### PROBLEM STATEMENT
Your job is to copy the data that follows exactly, every line included.

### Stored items
# # # #

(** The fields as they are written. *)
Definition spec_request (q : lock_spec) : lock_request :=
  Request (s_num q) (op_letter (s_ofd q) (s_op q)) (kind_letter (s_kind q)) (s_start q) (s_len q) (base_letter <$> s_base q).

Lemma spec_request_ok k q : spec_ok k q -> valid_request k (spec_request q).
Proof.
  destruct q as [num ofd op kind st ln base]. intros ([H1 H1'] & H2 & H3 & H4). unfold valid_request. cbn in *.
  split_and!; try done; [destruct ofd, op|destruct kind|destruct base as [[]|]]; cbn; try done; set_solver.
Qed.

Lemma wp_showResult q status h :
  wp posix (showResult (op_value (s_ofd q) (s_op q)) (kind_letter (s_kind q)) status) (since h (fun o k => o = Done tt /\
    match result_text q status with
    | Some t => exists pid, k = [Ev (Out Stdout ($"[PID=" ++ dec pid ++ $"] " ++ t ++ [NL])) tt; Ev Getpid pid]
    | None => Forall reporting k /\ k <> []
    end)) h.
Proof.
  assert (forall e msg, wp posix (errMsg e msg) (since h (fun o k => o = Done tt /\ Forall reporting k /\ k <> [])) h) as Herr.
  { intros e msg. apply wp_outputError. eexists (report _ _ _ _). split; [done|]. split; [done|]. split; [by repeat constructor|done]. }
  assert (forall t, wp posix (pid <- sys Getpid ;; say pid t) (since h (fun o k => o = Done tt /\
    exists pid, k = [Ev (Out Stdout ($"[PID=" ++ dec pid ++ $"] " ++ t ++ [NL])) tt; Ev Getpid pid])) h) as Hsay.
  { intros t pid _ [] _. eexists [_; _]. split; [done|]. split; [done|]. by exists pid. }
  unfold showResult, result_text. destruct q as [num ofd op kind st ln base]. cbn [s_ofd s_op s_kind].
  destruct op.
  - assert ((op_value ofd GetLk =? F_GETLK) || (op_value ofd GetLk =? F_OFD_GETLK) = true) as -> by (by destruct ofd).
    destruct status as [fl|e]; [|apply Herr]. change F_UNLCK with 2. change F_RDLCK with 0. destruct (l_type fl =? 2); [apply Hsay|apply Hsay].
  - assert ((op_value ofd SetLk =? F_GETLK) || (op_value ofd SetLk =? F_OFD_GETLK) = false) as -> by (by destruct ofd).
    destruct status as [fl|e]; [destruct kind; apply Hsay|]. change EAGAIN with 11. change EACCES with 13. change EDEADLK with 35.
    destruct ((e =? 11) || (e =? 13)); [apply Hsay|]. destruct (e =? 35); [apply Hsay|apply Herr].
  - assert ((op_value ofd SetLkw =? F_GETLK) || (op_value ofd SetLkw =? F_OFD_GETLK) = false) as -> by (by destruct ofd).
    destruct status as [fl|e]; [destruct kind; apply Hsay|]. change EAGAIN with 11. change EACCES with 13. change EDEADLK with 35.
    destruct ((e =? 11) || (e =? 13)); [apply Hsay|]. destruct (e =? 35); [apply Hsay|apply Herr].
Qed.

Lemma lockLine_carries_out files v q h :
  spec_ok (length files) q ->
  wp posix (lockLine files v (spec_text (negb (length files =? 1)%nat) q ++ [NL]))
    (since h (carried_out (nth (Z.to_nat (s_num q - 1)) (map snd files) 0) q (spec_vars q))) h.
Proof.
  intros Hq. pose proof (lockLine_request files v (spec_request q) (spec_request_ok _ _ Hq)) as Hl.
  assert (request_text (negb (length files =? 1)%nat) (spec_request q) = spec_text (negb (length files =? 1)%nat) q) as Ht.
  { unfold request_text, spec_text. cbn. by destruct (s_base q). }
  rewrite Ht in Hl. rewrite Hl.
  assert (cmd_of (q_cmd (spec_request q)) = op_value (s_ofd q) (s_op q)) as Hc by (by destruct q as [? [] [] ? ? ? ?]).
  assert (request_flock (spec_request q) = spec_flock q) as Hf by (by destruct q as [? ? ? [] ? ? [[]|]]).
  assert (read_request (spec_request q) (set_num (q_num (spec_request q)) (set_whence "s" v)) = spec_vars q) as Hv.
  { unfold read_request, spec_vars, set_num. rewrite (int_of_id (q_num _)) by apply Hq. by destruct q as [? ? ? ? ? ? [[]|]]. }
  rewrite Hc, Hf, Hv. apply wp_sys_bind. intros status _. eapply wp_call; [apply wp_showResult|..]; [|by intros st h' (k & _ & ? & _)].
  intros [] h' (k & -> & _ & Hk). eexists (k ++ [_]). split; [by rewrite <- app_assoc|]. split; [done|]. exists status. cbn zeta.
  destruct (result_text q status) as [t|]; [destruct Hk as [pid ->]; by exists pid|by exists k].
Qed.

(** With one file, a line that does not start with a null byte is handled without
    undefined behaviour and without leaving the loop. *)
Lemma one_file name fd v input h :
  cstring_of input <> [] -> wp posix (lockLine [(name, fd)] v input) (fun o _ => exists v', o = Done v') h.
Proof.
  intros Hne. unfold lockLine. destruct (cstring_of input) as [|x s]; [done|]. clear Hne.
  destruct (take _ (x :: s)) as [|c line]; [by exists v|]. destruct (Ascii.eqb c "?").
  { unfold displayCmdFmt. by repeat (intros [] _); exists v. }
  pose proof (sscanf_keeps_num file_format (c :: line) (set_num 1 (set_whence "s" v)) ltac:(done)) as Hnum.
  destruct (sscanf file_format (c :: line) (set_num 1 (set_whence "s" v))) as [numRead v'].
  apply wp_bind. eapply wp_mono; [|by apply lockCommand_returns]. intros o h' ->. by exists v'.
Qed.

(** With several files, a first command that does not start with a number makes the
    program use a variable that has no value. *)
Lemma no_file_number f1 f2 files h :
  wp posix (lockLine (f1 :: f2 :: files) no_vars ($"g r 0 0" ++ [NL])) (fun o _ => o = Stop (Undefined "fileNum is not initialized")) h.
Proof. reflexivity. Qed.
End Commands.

# # # #

### REPLY
(** The fields as they are written. *)
Definition spec_request (q : lock_spec) : lock_request :=
  Request (s_num q) (op_letter (s_ofd q) (s_op q)) (kind_letter (s_kind q)) (s_start q) (s_len q) (base_letter <$> s_base q).

Lemma spec_request_ok k q : spec_ok k q -> valid_request k (spec_request q).
Proof.
  destruct q as [num ofd op kind st ln base]. intros ([H1 H1'] & H2 & H3 & H4). unfold valid_request. cbn in *.
  split_and!; try done; [destruct ofd, op|destruct kind|destruct base as [[]|]]; cbn; try done; set_solver.
Qed.

Lemma wp_showResult q status h :
  wp posix (showResult (op_value (s_ofd q) (s_op q)) (kind_letter (s_kind q)) status) (since h (fun o k => o = Done tt /\
    match result_text q status with
    | Some t => exists pid, k = [Ev (Out Stdout ($"[PID=" ++ dec pid ++ $"] " ++ t ++ [NL])) tt; Ev Getpid pid]
    | None => Forall reporting k /\ k <> []
    end)) h.
Proof.
  assert (forall e msg, wp posix (errMsg e msg) (since h (fun o k => o = Done tt /\ Forall reporting k /\ k <> [])) h) as Herr.
  { intros e msg. apply wp_outputError. eexists (report _ _ _ _). split; [done|]. split; [done|]. split; [by repeat constructor|done]. }
  assert (forall t, wp posix (pid <- sys Getpid ;; say pid t) (since h (fun o k => o = Done tt /\
    exists pid, k = [Ev (Out Stdout ($"[PID=" ++ dec pid ++ $"] " ++ t ++ [NL])) tt; Ev Getpid pid])) h) as Hsay.
  { intros t pid _ [] _. eexists [_; _]. split; [done|]. split; [done|]. by exists pid. }
  unfold showResult, result_text. destruct q as [num ofd op kind st ln base]. cbn [s_ofd s_op s_kind].
  destruct op.
  - assert ((op_value ofd GetLk =? F_GETLK) || (op_value ofd GetLk =? F_OFD_GETLK) = true) as -> by (by destruct ofd).
    destruct status as [fl|e]; [|apply Herr]. change F_UNLCK with 2. change F_RDLCK with 0. destruct (l_type fl =? 2); [apply Hsay|apply Hsay].
  - assert ((op_value ofd SetLk =? F_GETLK) || (op_value ofd SetLk =? F_OFD_GETLK) = false) as -> by (by destruct ofd).
    destruct status as [fl|e]; [destruct kind; apply Hsay|]. change EAGAIN with 11. change EACCES with 13. change EDEADLK with 35.
    destruct ((e =? 11) || (e =? 13)); [apply Hsay|]. destruct (e =? 35); [apply Hsay|apply Herr].
  - assert ((op_value ofd SetLkw =? F_GETLK) || (op_value ofd SetLkw =? F_OFD_GETLK) = false) as -> by (by destruct ofd).
    destruct status as [fl|e]; [destruct kind; apply Hsay|]. change EAGAIN with 11. change EACCES with 13. change EDEADLK with 35.
    destruct ((e =? 11) || (e =? 13)); [apply Hsay|]. destruct (e =? 35); [apply Hsay|apply Herr].
Qed.

Lemma lockLine_carries_out files v q h :
  spec_ok (length files) q ->
  wp posix (lockLine files v (spec_text (negb (length files =? 1)%nat) q ++ [NL]))
    (since h (carried_out (nth (Z.to_nat (s_num q - 1)) (map snd files) 0) q (spec_vars q))) h.
Proof.
  intros Hq. pose proof (lockLine_request files v (spec_request q) (spec_request_ok _ _ Hq)) as Hl.
  assert (request_text (negb (length files =? 1)%nat) (spec_request q) = spec_text (negb (length files =? 1)%nat) q) as Ht.
  { unfold request_text, spec_text. cbn. by destruct (s_base q). }
  rewrite Ht in Hl. rewrite Hl.
  assert (cmd_of (q_cmd (spec_request q)) = op_value (s_ofd q) (s_op q)) as Hc by (by destruct q as [? [] [] ? ? ? ?]).
  assert (request_flock (spec_request q) = spec_flock q) as Hf by (by destruct q as [? ? ? [] ? ? [[]|]]).
  assert (read_request (spec_request q) (set_num (q_num (spec_request q)) (set_whence "s" v)) = spec_vars q) as Hv.
  { unfold read_request, spec_vars, set_num. rewrite (int_of_id (q_num _)) by apply Hq. by destruct q as [? ? ? ? ? ? [[]|]]. }
  rewrite Hc, Hf, Hv. apply wp_sys_bind. intros status _. eapply wp_call; [apply wp_showResult|..]; [|by intros st h' (k & _ & ? & _)].
  intros [] h' (k & -> & _ & Hk). eexists (k ++ [_]). split; [by rewrite <- app_assoc|]. split; [done|]. exists status. cbn zeta.
  destruct (result_text q status) as [t|]; [destruct Hk as [pid ->]; by exists pid|by exists k].
Qed.

(** With one file, a line that does not start with a null byte is handled without
    undefined behaviour and without leaving the loop. *)
Lemma one_file name fd v input h :
  cstring_of input <> [] -> wp posix (lockLine [(name, fd)] v input) (fun o _ => exists v', o = Done v') h.
Proof.
  intros Hne. unfold lockLine. destruct (cstring_of input) as [|x s]; [done|]. clear Hne.
  destruct (take _ (x :: s)) as [|c line]; [by exists v|]. destruct (Ascii.eqb c "?").
  { unfold displayCmdFmt. by repeat (intros [] _); exists v. }
  pose proof (sscanf_keeps_num file_format (c :: line) (set_num 1 (set_whence "s" v)) ltac:(done)) as Hnum.
  destruct (sscanf file_format (c :: line) (set_num 1 (set_whence "s" v))) as [numRead v'].
  apply wp_bind. eapply wp_mono; [|by apply lockCommand_returns]. intros o h' ->. by exists v'.
Qed.

(** With several files, a first command that does not start with a number makes the
    program use a variable that has no value. *)
Lemma no_file_number f1 f2 files h :
  wp posix (lockLine (f1 :: f2 :: files) no_vars ($"g r 0 0" ++ [NL])) (fun o _ => o = Stop (Undefined "fileNum is not initialized")) h.
Proof. reflexivity. Qed.
End Commands.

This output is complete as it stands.